■ Information
-*-*-

(** C6. [encode_sentiment] returns 1 for every string equal to
    "positive" under case-insensitive comparison, such as "Positive",
    "POSITIVE" and "positive", and 0 for every other string, such as
    "negative" and the empty string. *)
Theorem encode_sentiment_positive (x : string) :
  (Spec.eq_ignore_case x "positive" = true -> encode_sentiment x = 1) /\
  (Spec.eq_ignore_case x "positive" = false -> encode_sentiment x = 0) /\
  encode_sentiment "Positive" = 1 /\
  encode_sentiment "POSITIVE" = 1 /\
  encode_sentiment "positive" = 1 /\
  encode_sentiment "negative" = 0 /\
  encode_sentiment "" = 0.
Proof.
  unfold encode_sentiment at 1 2.
  rewrite (eq_ignore_case_lower x "positive") by reflexivity.
  repeat split; try reflexivity; intros ->; reflexivity.
Qed.

Lemma encode_sentiment_positive_witness :
  Spec.eq_ignore_case "PoSiTiVe" "positive" = true /\
  encode_sentiment "PoSiTiVe" = 1 /\
  Spec.eq_ignore_case "positives" "positive" = false /\
  encode_sentiment "positives" = 0.
Proof.
  split; [reflexivity|].
  split; [apply (encode_sentiment_positive "PoSiTiVe"); reflexivity|].
  split; [reflexivity|].
  apply (encode_sentiment_positive "positives"); reflexivity.
Defined.

End Encode_sentiment.

(** ** Padding ([pad_sequences] as [preprocess_data] and [predict] call it) *)

Section Padding.

Ltac run :=
  unfold bind, ret, raise, lift, get_self, set_self, emit; cbv beta iota zeta.


Lemma pad_row_post_pre (n : nat) (value : Z) (s : list Z) :
  exists row,
    pad_row (S n) Post Pre value s = Ok row /\
    Spec.padded (S n) (to_int32 value) (List.map to_int32 s) row.
Proof.
  unfold pad_row, slice_last.
  set (trunc := List.map to_int32 (skipn (length s - S n) s)).
  assert (Htrunc : trunc = skipn (length s - S n) (List.map to_int32 s))
    by (unfold trunc; symmetry; apply List.skipn_map).
  assert (Hlen : length trunc = (length s - (length s - S n))%nat)
    by (unfold trunc; rewrite List.length_map; apply List.length_skipn).
  assert (Hle : (length trunc <=? S n)%nat = true) by (apply Nat.leb_le; lia).
  rewrite Hle. eexists; split; [reflexivity|].
  unfold Spec.padded. rewrite List.length_map. split; [|split].
  - rewrite List.length_app, List.repeat_length. apply Nat.leb_le in Hle. lia.
  - intros Hs. rewrite Htrunc.
    replace (length s - S n)%nat with 0%nat by lia.
    change (skipn 0 (List.map to_int32 s)) with (List.map to_int32 s).
    rewrite List.length_map. reflexivity.
  - intros Hs. replace (S n - length trunc)%nat with 0%nat by lia.
    cbn [repeat]. rewrite List.app_nil_r. exact Htrunc.
Qed.

Lemma pad_sequences_post_pre (n : nat) (value : Z) (sequences : list (list Z)) :
  exists rows,
    pad_sequences sequences value Post Pre (S n) = Ok rows /\
    Forall2 (fun s row => Spec.padded (S n) (to_int32 value) (List.map to_int32 s) row)
      sequences rows.
Proof.
  induction sequences as [|s rest IH].
  - exists []. split; [reflexivity | constructor].
  - destruct IH as (rows & Hrows & Hall).
    destruct (pad_row_post_pre n value s) as (row & Hrow & Hpad).
    exists (row :: rows). split.
    + cbn [pad_sequences]. rewrite Hrow, Hrows. reflexivity.
    + constructor; assumption.
Qed.

Lemma series_apply_str {B} (attr : string) (f : string -> B) (texts : list string) :
  series_apply (on_str attr f) (List.map PdStr texts) = Ok (List.map f texts).
Proof.
  induction texts as [|t texts IH]; [reflexivity|].
  cbn [List.map series_apply on_str]. rewrite IH. reflexivity.
Qed.

Lemma str_rows_fst (reviews : list (string * string)) :
  List.map fst (Spec.str_rows reviews) = List.map PdStr (List.map fst reviews).
Proof. unfold Spec.str_rows. rewrite !List.map_map. reflexivity. Qed.

Lemma str_rows_snd (reviews : list (string * string)) :
  List.map snd (Spec.str_rows reviews) = List.map PdStr (List.map snd reviews).
Proof. unfold Spec.str_rows. rewrite !List.map_map. reflexivity. Qed.


Lemma Forall2_right {X Y : Type} (P : X -> Y -> Prop) (Q : Y -> Prop)
    (l : list X) (l' : list Y) :
  Forall2 P l l' -> (forall x y, P x y -> Q y) -> Forall Q l'.
Proof.
  intros H HPQ. induction H as [|x y l l' Hxy _ IH]; constructor; eauto.
Qed.



End Padding.

(** ** The vocabulary ([init_word_index]) and the encoding ([encode_review]) *)

Section Vocabulary.

Lemma fold_insert_lookup (rows : list (string * Z)) (d : gmap string Z) (word : string) :
  fold_left (fun d r => <[fst r := snd r]> d) rows d !! word =
  match Spec.last_row word rows with
  | Some i => Some i
  | None => d !! word
  end.
Proof.
  revert d. induction rows as [|[k v] rows IH]; intros d; simpl; [reflexivity|].
  rewrite IH. destruct (Spec.last_row word rows); [reflexivity|].
  destruct (String.eqb_spec k word) as [->|Hne].
  - apply lookup_insert_eq.
  - apply lookup_insert_ne. exact Hne.
Qed.

Lemma dict_zip_lookup (rows : list (string * Z)) (word : string) :
  dict_zip rows !! word = Spec.last_row word rows.
Proof.
  unfold dict_zip. rewrite fold_insert_lookup, lookup_empty.
  destruct (Spec.last_row word rows); reflexivity.
Qed.

Lemma init_word_index_lookup (w : World) (config : Config) (rows : list (string * Z)) :
  read_word_index w (WORD_INDEX_PATH config) = Ok rows ->
  exists wi : gmap string Z,
    init_word_index w config = Ok wi /\
    wi !! "<PAD>" = Some 0 /\
    wi !! "<START" = Some 1 /\
    wi !! "<UNK>" = Some 2 /\
    wi !! "<UNUSED>" = Some 3 /\
    forall word : string,
      word <> "<PAD>" -> word <> "<START" -> word <> "<UNK>" -> word <> "<UNUSED>" ->
      wi !! word = Spec.last_row word rows.
Proof.
  intros Hread. unfold init_word_index. rewrite Hread.
  eexists. split; [reflexivity|].
  repeat split.
  - rewrite !lookup_insert_ne by discriminate. apply lookup_insert_eq.
  - rewrite !lookup_insert_ne by discriminate. apply lookup_insert_eq.
  - rewrite !lookup_insert_ne by discriminate. apply lookup_insert_eq.
  - apply lookup_insert_eq.
  - intros word H0 H1 H2 H3.
    rewrite !lookup_insert_ne by congruence. apply dict_zip_lookup.
Qed.

(** C7. After [init_word_index] the four reserved tokens (padding, start,
    unknown, unused; keys ["<PAD>"], ["<START"], ["<UNK>"], ["<UNUSED>"])
    are in the mapping with the indices 0, 1, 2 and 3, whatever the CSV
    resource binds them to; every other word has the index the resource
    gives it (the one of its last row), and is absent when the resource
    does not have it. *)
Theorem init_word_index_reserved (w : World) (config : Config)
    (rows : list (string * Z)) :
  read_word_index w (WORD_INDEX_PATH config) = Ok rows ->
  exists wi : gmap string Z,
    init_word_index w config = Ok wi /\
    wi !! "<PAD>" = Some 0 /\
    wi !! "<START" = Some 1 /\
    wi !! "<UNK>" = Some 2 /\
    wi !! "<UNUSED>" = Some 3 /\
    forall word : string,
      ~ In word (List.map fst Spec.reserved) ->
      wi !! word = Spec.last_row word rows.
Proof.
  intros Hread.
  destruct (init_word_index_lookup w config rows Hread)
    as (wi & Hwi & Hpad & Hstart & Hunk & Hunused & Hother).
  exists wi. repeat (split; [assumption|]).
  intros word Hword. apply Hother; intros ->; apply Hword; simpl; tauto.
Qed.

Lemma init_word_index_reserved_witness :
  read_word_index Demo.world (WORD_INDEX_PATH Demo.config)
    = Ok [("good", 4); ("bad", 5); ("<PAD>", 9); ("good", 4)] /\
  ~ In "bad" (List.map fst Spec.reserved) /\
  exists wi : gmap string Z,
    init_word_index Demo.world Demo.config = Ok wi /\
    wi !! "<PAD>" = Some 0 /\
    wi !! "bad" = Some 5.
Proof.
  assert (Hread : read_word_index Demo.world (WORD_INDEX_PATH Demo.config)
                  = Ok [("good", 4); ("bad", 5); ("<PAD>", 9); ("good", 4)])
    by reflexivity.
  assert (Hbad : ~ In "bad" (List.map fst Spec.reserved))
    by (simpl; intros [H|[H|[H|[H|[]]]]]; discriminate H).
  split; [exact Hread|]. split; [exact Hbad|].
  destruct (init_word_index_reserved Demo.world Demo.config _ Hread)
    as (wi & Hwi & Hpad & _ & _ & _ & Hother).
  exists wi. split; [exact Hwi|]. split; [exact Hpad|].
  rewrite (Hother "bad" Hbad). reflexivity.
Defined.

Lemma init_self (w : World) (config : Config) (s : Self) :
  __init__ w config = Ok s ->
  init_word_index w config = Ok (word_index s) /\
  positive_cap s = POSITIVE_CAP config /\
  neutral_cap s = NEUTRAL_CAP config /\
  model s = None.
Proof.
  unfold __init__. destruct (init_word_index w config) as [wi|e]; [|discriminate].
  intros [= <-]. simpl. auto.
Qed.

Lemma init_pad (w : World) (config : Config) (s : Self) :
  __init__ w config = Ok s -> word_index s !! "<PAD>" = Some 0.
Proof.
  intros Hs. apply init_self in Hs as (Hwi & _).
  unfold init_word_index in Hwi.
  destruct (read_word_index w (WORD_INDEX_PATH config)) as [rows|e] eqn:Hread;
    [|discriminate].
  destruct (init_word_index_lookup w config rows Hread) as (wi & Hwi' & Hpad & _).
  unfold init_word_index in Hwi'. rewrite Hread in Hwi'.
  congruence.
Qed.

Lemma lookup_map {X Y : Type} (f : X -> Y) (l : list X) (k : nat) :
  List.map f l !! k = option_map f (l !! k).
Proof.
  revert k. induction l as [|x l IH]; intros [|k]; simpl; auto.
Qed.

(** C3. In an object built by the constructor, a token that is not a key
    of [word_index] is encoded as 0, the very index of ["<PAD>"]; a token
    that is a key is encoded as the index [word_index] gives it. *)
Theorem encode_review_unknown_is_pad (w : World) (config : Config) (s : Self)
    (review : list string) (k : nat) (word : string) :
  __init__ w config = Ok s ->
  text_to_word_sequence (join " " review) !! k = Some word ->
  (word_index s !! word = None ->
     encode_review s review !! k = Some 0 /\ word_index s !! "<PAD>" = Some 0) /\
  (forall i : Z, word_index s !! word = Some i -> encode_review s review !! k = Some i).
Proof.
  intros Hs Hword. unfold encode_review. rewrite lookup_map, Hword. simpl.
  split.
  - intros ->. split; [reflexivity|]. eapply init_pad; eassumption.
  - intros i ->. reflexivity.
Qed.

Lemma encode_review_unknown_is_pad_witness :
  __init__ Demo.world Demo.config = Ok Demo.fresh /\
  text_to_word_sequence (join " " ["It's"; "GOOD,"; "xyzzy"]) !! 2%nat = Some "xyzzy" /\
  word_index Demo.fresh !! "xyzzy" = None /\
  encode_review Demo.fresh ["It's"; "GOOD,"; "xyzzy"] !! 2%nat = Some 0 /\
  word_index Demo.fresh !! "<PAD>" = Some 0.
Proof.
  assert (Hs : __init__ Demo.world Demo.config = Ok Demo.fresh) by (vm_compute; reflexivity).
  assert (Hword : text_to_word_sequence (join " " ["It's"; "GOOD,"; "xyzzy"]) !! 2%nat
                  = Some "xyzzy") by reflexivity.
  assert (Hnone : word_index Demo.fresh !! "xyzzy" = None) by reflexivity.
  split; [exact Hs|]. split; [exact Hword|]. split; [exact Hnone|].
  apply (encode_review_unknown_is_pad Demo.world Demo.config Demo.fresh
           ["It's"; "GOOD,"; "xyzzy"] 2 "xyzzy" Hs Hword).
  exact Hnone.
Defined.

End Vocabulary.

(** ** The name of the checkpoint ([train_model] without [save_as]) *)

Section Checkpoint_name.

Lemma digits_of_uint_acc (d : Decimal.uint) (p : positive) :
  digits (Z.pos p) true (NilEmpty.string_of_uint d) = Some (Z.pos (Pos.of_uint_acc d p)).
Proof.
  revert p. induction d; intros p; cbn [NilEmpty.string_of_uint Pos.of_uint_acc digits];
    try reflexivity;
    match goal with
    | |- context [is_digit ?c] => change (is_digit c) with true; cbv iota
    end;
    match goal with
    | |- digits ?z true _ = Some (Z.pos (Pos.of_uint_acc _ ?q)) =>
        replace z with (Z.pos q) by (unfold digit_val; simpl; lia)
    end; apply IHd.
Qed.

Lemma digits_of_uint (d : Decimal.uint) (prev : bool) :
  digits 0 prev (NilEmpty.string_of_uint d) =
  match d with
  | Decimal.Nil => if prev then Some 0 else None
  | _ => Some (Z.of_N (Pos.of_uint d))
  end.
Proof.
  revert prev. induction d; intros prev;
    cbn [NilEmpty.string_of_uint Pos.of_uint digits]; try reflexivity;
    match goal with
    | |- context [is_digit ?c] => change (is_digit c) with true; cbv iota
    end;
    [ change (10 * 0 + digit_val "0") with 0; rewrite IHd; destruct d; reflexivity
    | apply (digits_of_uint_acc d _) .. ].
Qed.

Lemma rstrip_of_uint (d : Decimal.uint) :
  rstrip (NilEmpty.string_of_uint d) = NilEmpty.string_of_uint d.
Proof.
  induction d; cbn [NilEmpty.string_of_uint rstrip]; try reflexivity;
    match goal with
    | |- context [is_int_space ?c] => change (is_int_space c) with false; cbv iota
    end; rewrite IHd; reflexivity.
Qed.

Lemma int_of_uint (d : Decimal.uint) :
  d <> Decimal.Nil ->
  int (NilEmpty.string_of_uint d) = Ok (Z.of_N (Pos.of_uint d)) /\
  int (String "-" (NilEmpty.string_of_uint d)) = Ok (- Z.of_N (Pos.of_uint d)).
Proof.
  intros Hd. unfold int, strip.
  assert (Hl : lstrip (NilEmpty.string_of_uint d) = NilEmpty.string_of_uint d)
    by (destruct d; reflexivity).
  split.
  - rewrite Hl, rstrip_of_uint.
    pose proof (digits_of_uint d false) as Hdig.
    destruct d; try congruence; cbn [NilEmpty.string_of_uint] in *;
      cbv iota; rewrite Hdig; reflexivity.
  - cbn [lstrip]. change (is_int_space "-") with false. cbv iota.
    cbn [rstrip]. change (is_int_space "-") with false. cbv iota.
    rewrite rstrip_of_uint, digits_of_uint.
    destruct d; try congruence; reflexivity.
Qed.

-*-*-

■ Your task
Your reply should hold only the lines from the first line of the records through the one with "Theorem encode_sentiment_positive (x", reproduced word for word.

■ Result for this exercise
(** C6. [encode_sentiment] returns 1 for every string equal to
    "positive" under case-insensitive comparison, such as "Positive",
    "POSITIVE" and "positive", and 0 for every other string, such as
    "negative" and the empty string. *)
Theorem encode_sentiment_positive (x : string) :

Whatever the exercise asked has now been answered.